• _Exercise description_
In the records below, begin at the line containing "Definition cast (a" and end at the line containing "(** The mean"; quote every line in that span exactly, including both boundary lines, and no others.

Saved data entries
(* ===================================================================== *)
(** * Properties *)
(* ===================================================================== *)

Example parse_two_lines :
  parseEnvVariables (lit "A=1\nB=2")
  = [mkEnv (lit "A") (lit "1"); mkEnv (lit "B") (lit "2")].
Proof. vm_compute. reflexivity. Qed.

Example merge_spec_example :
  mergeEnvVariables
    [mkEnv (lit "A") (lit "1"); mkEnv (lit "B") (lit "2")]
    [mkEnv (lit "B") (lit "3"); mkEnv (lit "C") (lit "4")]
  = [mkEnv (lit "A") (lit "1"); mkEnv (lit "B") (lit "3"); mkEnv (lit "C") (lit "4")].
Proof. vm_compute. reflexivity. Qed.

(** ** Strings and insertion-ordered maps *)

Lemma str_eqb_eq (a b : jsstring) : str_eqb a b = true <-> a = b.
Proof.
  revert b; induction a as [|x a IH]; intros [|y b]; simpl;
    try (split; (discriminate || reflexivity)).
  rewrite andb_true_iff, N.eqb_eq, IH.
  split; [intros [-> ->]; reflexivity | intros E; inversion E; auto].
Qed.

Lemma str_eqb_refl (a : jsstring) : str_eqb a a = true.
Proof. apply str_eqb_eq; reflexivity. Qed.

Lemma str_eqb_neq (a b : jsstring) : str_eqb a b = false <-> a <> b.
Proof.
  rewrite <- str_eqb_eq. destruct (str_eqb a b); split; congruence.
Qed.

Lemma str_eqb_sym (a b : jsstring) : str_eqb a b = str_eqb b a.
Proof.
  destruct (str_eqb a b) eqn:E.
  - apply str_eqb_eq in E; subst; symmetry; apply str_eqb_refl.
  - symmetry; apply str_eqb_neq; apply str_eqb_neq in E; congruence.
Qed.

Lemma mem_In (k : jsstring) (l : list jsstring) : mem k l = true <-> In k l.
Proof.
  unfold mem. rewrite existsb_exists. split.
  - intros (y & Hy & E). apply str_eqb_eq in E. subst. exact Hy.
  - intros H. exists k. split; [exact H | apply str_eqb_refl].
Qed.

Lemma mem_false (k : jsstring) (l : list jsstring) : mem k l = false <-> ~ In k l.
Proof.
  rewrite <- mem_In. destruct (mem k l); split; congruence.
Qed.

Lemma mem_ext (k : jsstring) (s1 s2 : list jsstring) :
  (forall y, In y s1 <-> In y s2) -> mem k s1 = mem k s2.
Proof.
  intros H. destruct (mem k s2) eqn:E.
  - apply mem_In, H, mem_In, E.
  - apply mem_false. intros Hin. apply H, mem_In in Hin. congruence.
Qed.

Lemma firstOccurrences_ext (s1 s2 l : list jsstring) :
  (forall y, In y s1 <-> In y s2) ->
  firstOccurrences s1 l = firstOccurrences s2 l.
Proof.
  revert s1 s2; induction l as [|k l IH]; intros s1 s2 H; simpl; [reflexivity|].
  rewrite (mem_ext k s1 s2 H). destruct (mem k s2).
  - apply IH, H.
  - f_equal. apply IH. intros y; simpl. rewrite H. reflexivity.
Qed.
(** * UnetModel: the adversarial training / validation orchestrator

    A shallow embedding of [wm/model/unet/unet_model.py].

    Scalars are rationals: every finite float is one, and the arithmetic
    of the source is read exactly (no rounding error inside the range of
    the floats).  The non-finite values that this idealisation keeps are
    the ones numpy produces when the metric divides by a zero element
    count, and the infinities of a loss that leaves the range of the
    default tensor type, float32.

    Tensors are two-dimensional: one row per sample of the batch, the
    remaining dimensions of a sample flattened into the row.  The two
    tensors of the batch, whose [shape] the methods index, may also have
    one dimension or none. *)

From Stdlib Require Import QArith Qround Qabs Lqa.
From stdpp Require Import gmap strings list.

Open Scope Q_scope.

(** ** Python results *)

Inductive exn :=
| KeyError (key : string)
| TypeError (msg : string)
| ValueError (msg : string)
| RuntimeError (msg : string)
| IndexError (msg : string)
| OverflowError (msg : string).

Inductive result (A : Type) :=
| Ok (a : A)
| Err (e : exn).
Arguments Ok {A} a.
Arguments Err {A} e.

Definition is_Ok {A} (r : result A) : Prop := exists a, r = Ok a.
Definition is_Err {A} (r : result A) : Prop := exists e, r = Err e.

Definition succeeded {A} (r : result A) : bool :=
  match r with
  | Ok _ => true
  | Err _ => false
  end.

Global Instance result_ret : MRet result := fun A a => Ok a.

Global Instance result_bind : MBind result := fun A B k r =>
  match r with
  | Ok a => k a
  | Err e => Err e
  end.

(** ** Arrays (numpy / tensor payloads) *)

Module Np.

Record ndarray := NdArray { shape1 : nat; rows : list (list Q) }.

Definition shape0 (a : ndarray) : nat := length (rows a).

(** Every row has [shape1] entries. *)
Definition wf (a : ndarray) : Prop :=
  Forall (fun r => length r = shape1 a) (rows a).

Definition has_shape (n l : nat) (a : ndarray) : Prop :=
  shape0 a = n /\ shape1 a = l /\ wf a.

(** [np.full((n, l), v)] and [torch.full((n, l), v)]. *)
Definition full (n l : nat) (v : Q) : ndarray :=
  NdArray l (repeat (repeat v l) n).

Definition map (f : Q -> Q) (a : ndarray) : ndarray :=
  NdArray (shape1 a) (List.map (List.map f) (rows a)).

(** Broadcasting of one dimension: equal extents, or one of them is 1. *)
Definition bdim (a b : nat) : option nat :=
  if (a =? b)%nat then Some a
  else if (a =? 1)%nat then Some b
  else if (b =? 1)%nat then Some a
  else None.

Definition stretch {A} (n : nat) (l : list A) : list A :=
  if (length l =? n)%nat then l
  else match l with
       | [x] => repeat x n
       | _ => l
       end.

(** An element-wise binary operation under the broadcasting rule. *)
Definition broadcast2 (f : Q -> Q -> Q) (a b : ndarray) : result ndarray :=
  match bdim (shape0 a) (shape0 b), bdim (shape1 a) (shape1 b) with
  | Some n, Some l =>
      Ok (NdArray l
            (zip_with (fun r s => zip_with f (stretch l r) (stretch l s))
               (stretch n (rows a)) (stretch n (rows b))))
  | _, _ => Err (ValueError "operands could not be broadcast together")
  end.

Definition sub : ndarray -> ndarray -> result ndarray := broadcast2 Qminus.

Definition Qsum (l : list Q) : Q := foldr Qplus 0 l.

(** [np.sum(a)]: over all elements. *)
Definition sum (a : ndarray) : Q := Qsum (List.map Qsum (rows a)).

(** Number of elements. *)
Definition numel (a : ndarray) : nat := (shape0 a * shape1 a)%nat.

Definition abs : ndarray -> ndarray := map Qabs.

(** [ndarray.round()]: to the nearest integer, ties to the even one. *)
Definition round1 (q : Q) : Q :=
  let f := Qfloor q in
  match (q - inject_Z f) ?= (1 # 2) with
  | Lt => inject_Z f
  | Gt => inject_Z (f + 1)
  | Eq => inject_Z (if Z.even f then f else f + 1)
  end.

Definition round : ndarray -> ndarray := map round1.

(** [ndarray.clip(lo, hi)] is [minimum(maximum(x, lo), hi)]. *)
Definition clip1 (lo hi q : Q) : Q :=
  let m := if Qle_bool lo q then q else lo in
  if Qle_bool m hi then m else hi.

Definition clip (lo hi : Q) : ndarray -> ndarray := map (clip1 lo hi).

(** The value of a float scalar divided by a Python int.  numpy only warns
    on a zero divisor and yields a non-finite value. *)
Inductive npfloat :=
| Fin (q : Q)
| PInf
| NInf
| NaN.

Definition div (x : Q) (n : nat) : npfloat :=
  match n with
  | O => match x ?= 0 with
         | Eq => NaN
         | Gt => PInf
         | Lt => NInf
         end
  | S _ => Fin (x / inject_Z (Z.of_nat n))
  end.

End Np.

Import Np.

(** ** The tensors of a batch

    [images] and [messages] as the caller passes them: of two dimensions
    (one row per sample), of one, or of none. *)
Inductive Input :=
| Dim0 (x : Q)
| Dim1 (row : list Q)
| Dim2 (a : ndarray).

Coercion Dim2 : ndarray >-> Input.

(** [t.shape] *)
Definition shape (t : Input) : list nat :=
  match t with
  | Dim0 _ => []
  | Dim1 row => [length row]
  | Dim2 a => [shape0 a; shape1 a]
  end.

(** [t.shape[i]] *)
Definition shape_getitem (t : Input) (i : nat) : result nat :=
  match shape t !! i with
  | Some n => Ok n
  | None => Err (IndexError "tuple index out of range")
  end.

(** The payload under the broadcasting rule, which reads a tensor of fewer
    dimensions as a single row. *)
Definition view (t : Input) : ndarray :=
  match t with
  | Dim0 x => NdArray 1 [[x]]
  | Dim1 row => NdArray (length row) [row]
  | Dim2 a => a
  end.

(** ** The bitwise error metric (lines 91-93 and 144-146)

    [decoded] is the payload of [decoded_messages]; [batch_size] is
    [images.shape[0]].  The sum is evaluated before the divisor. *)

Definition decoded_rounded (decoded : ndarray) : ndarray :=
  Np.clip 0 1 (Np.round decoded).

Definition bitwise_avg_err (batch_size : nat) (decoded : ndarray) (messages : Input)
  : result npfloat :=
  match Np.sub (decoded_rounded decoded) (view messages) with
  | Ok d =>
      match shape_getitem messages 1 with
      | Ok message_length =>
          Ok (Np.div (Np.sum (Np.abs d)) (batch_size * message_length))
      | Err e => Err e
      end
  | Err e => Err e
  end.

(** The wording of the specification: clamp to [0,1] first, then round. *)
Definition spec_rounded (decoded : ndarray) : ndarray :=
  Np.round (Np.clip 0 1 decoded).

Definition binary (a : ndarray) : Prop :=
  Forall (Forall (fun q => q == 0 \/ q == 1)) (rows a).

Definition Qnat (n : nat) : Q := inject_Z (Z.of_nat n).

(** The sum of the squared differences of two arrays of one shape. *)
Definition squared_error (a b : ndarray) : Q :=
  Np.Qsum (List.map Np.Qsum
             (zip_with (zip_with (fun x y => (x - y) * (x - y))) (rows a) (rows b))).

(** Entry-wise relation between two arrays. *)
Definition entrywise (P : Q -> Q -> Prop) (a b : ndarray) : Prop :=
  Forall2 (Forall2 P) (rows a) (rows b).

(** The metric in the words of the specification: the sum of the absolute
    differences between the clamped-then-rounded decoded bits and the true
    bits, over N times the message length. *)
Definition spec_bitwise_error (n l : nat) (decoded messages : ndarray) : Q :=
  Qsum (List.map Qsum
          (zip_with (zip_with (fun d m => Qabs (d - m)))
             (rows (spec_rounded decoded)) (rows messages)))
  / Qnat (n * l).


(** ** Float scalars with their non-finite values *)

Module Float.

(** The largest finite value of a float32, [(2 - 2^-23) * 2^127]. *)
Definition largest : Q := inject_Z (2 ^ 128 - 2 ^ 104).

(** A number as a float32: beyond the range it is an infinity. *)
Definition of_Q (q : Q) : npfloat :=
  if Qle_bool (Qabs q) largest then Fin q
  else if Qle_bool 0 q then PInf else NInf.

(** A Python number as the factor of a float32 tensor. *)
Definition cast (a : npfloat) : npfloat :=
  match a with
  | Fin q => of_Q q
  | _ => a
  end.

Definition sign_inf (s : comparison) (pos neg : npfloat) : npfloat :=
  match s with
  | Eq => NaN
  | Gt => pos
  | Lt => neg
  end.

(** [a * b] for a Python number [a] and a float32 [b]. *)
Definition mul (a b : npfloat) : npfloat :=
  match cast a, b with
  | NaN, _ | _, NaN => NaN
  | Fin x, Fin y => of_Q (x * y)
  | Fin x, PInf | PInf, Fin x => sign_inf (x ?= 0) PInf NInf
  | Fin x, NInf | NInf, Fin x => sign_inf (x ?= 0) NInf PInf
  | PInf, PInf | NInf, NInf => PInf
  | PInf, NInf | NInf, PInf => NInf
  end.

(** [a + b] for two float32 values. *)
Definition add (a b : npfloat) : npfloat :=
  match a, b with
  | NaN, _ | _, NaN => NaN
  | Fin x, Fin y => of_Q (x + y)
  | PInf, NInf | NInf, PInf => NaN
  | PInf, _ | _, PInf => PInf
  | NInf, _ | _, NInf => NInf
  end.

(** The mean of [n] float32 values from their sum. *)
Definition mean (sum : npfloat) (n : nat) : npfloat :=
  match sum with
  | Fin x => Np.div x n
  | _ => sum
  end.

(** Finite and not below zero. *)
Definition finite_nonneg (a : npfloat) : Prop :=
  exists q, a = Fin q /\ 0 <= q.

Definition is_negative (a : npfloat) : bool :=
  match a with
  | Fin q => negb (Qle_bool 0 q)
  | NInf => true
  | _ => false
  end.

(** Not below zero: a finite value that is not, or the positive infinity. *)
Definition nonneg (a : npfloat) : Prop :=
  match a with
  | Fin q => 0 <= q
  | PInf => True
  | _ => False
  end.

Definition finite (a : npfloat) : Prop := exists q, a = Fin q.

End Float.

(** ** Python values held by the configuration dict *)

(** [PyNum q] is a number that a tensor takes as a factor, a [float] or an
    [int] of at most 64 bits, by its value; [PyBigInt negative beyond] is an
    [int] outside that range: [2^64 + beyond] or, negative,
    [- 2^63 - 1 - beyond].  [PyOther] is [None] or a container. *)
Inductive PyVal :=
| PyNum (q : Q)
| PyStr (s : string)
| PyOther (tag : string)
| PyBigInt (negative : bool) (beyond : N).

• _Reply to the task_
Definition cast (a : npfloat) : npfloat :=
  match a with
  | Fin q => of_Q q
  | _ => a
  end.

Definition sign_inf (s : comparison) (pos neg : npfloat) : npfloat :=
  match s with
  | Eq => NaN
  | Gt => pos
  | Lt => neg
  end.

(** [a * b] for a Python number [a] and a float32 [b]. *)
Definition mul (a b : npfloat) : npfloat :=
  match cast a, b with
  | NaN, _ | _, NaN => NaN
  | Fin x, Fin y => of_Q (x * y)
  | Fin x, PInf | PInf, Fin x => sign_inf (x ?= 0) PInf NInf
  | Fin x, NInf | NInf, Fin x => sign_inf (x ?= 0) NInf PInf
  | PInf, PInf | NInf, NInf => PInf
  | PInf, NInf | NInf, PInf => NInf
  end.

(** [a + b] for two float32 values. *)
Definition add (a b : npfloat) : npfloat :=
  match a, b with
  | NaN, _ | _, NaN => NaN
  | Fin x, Fin y => of_Q (x + y)
  | PInf, NInf | NInf, PInf => NaN
  | PInf, _ | _, PInf => PInf
  | NInf, _ | _, NInf => NInf
  end.

(** The mean of [n] float32 values from their sum. *)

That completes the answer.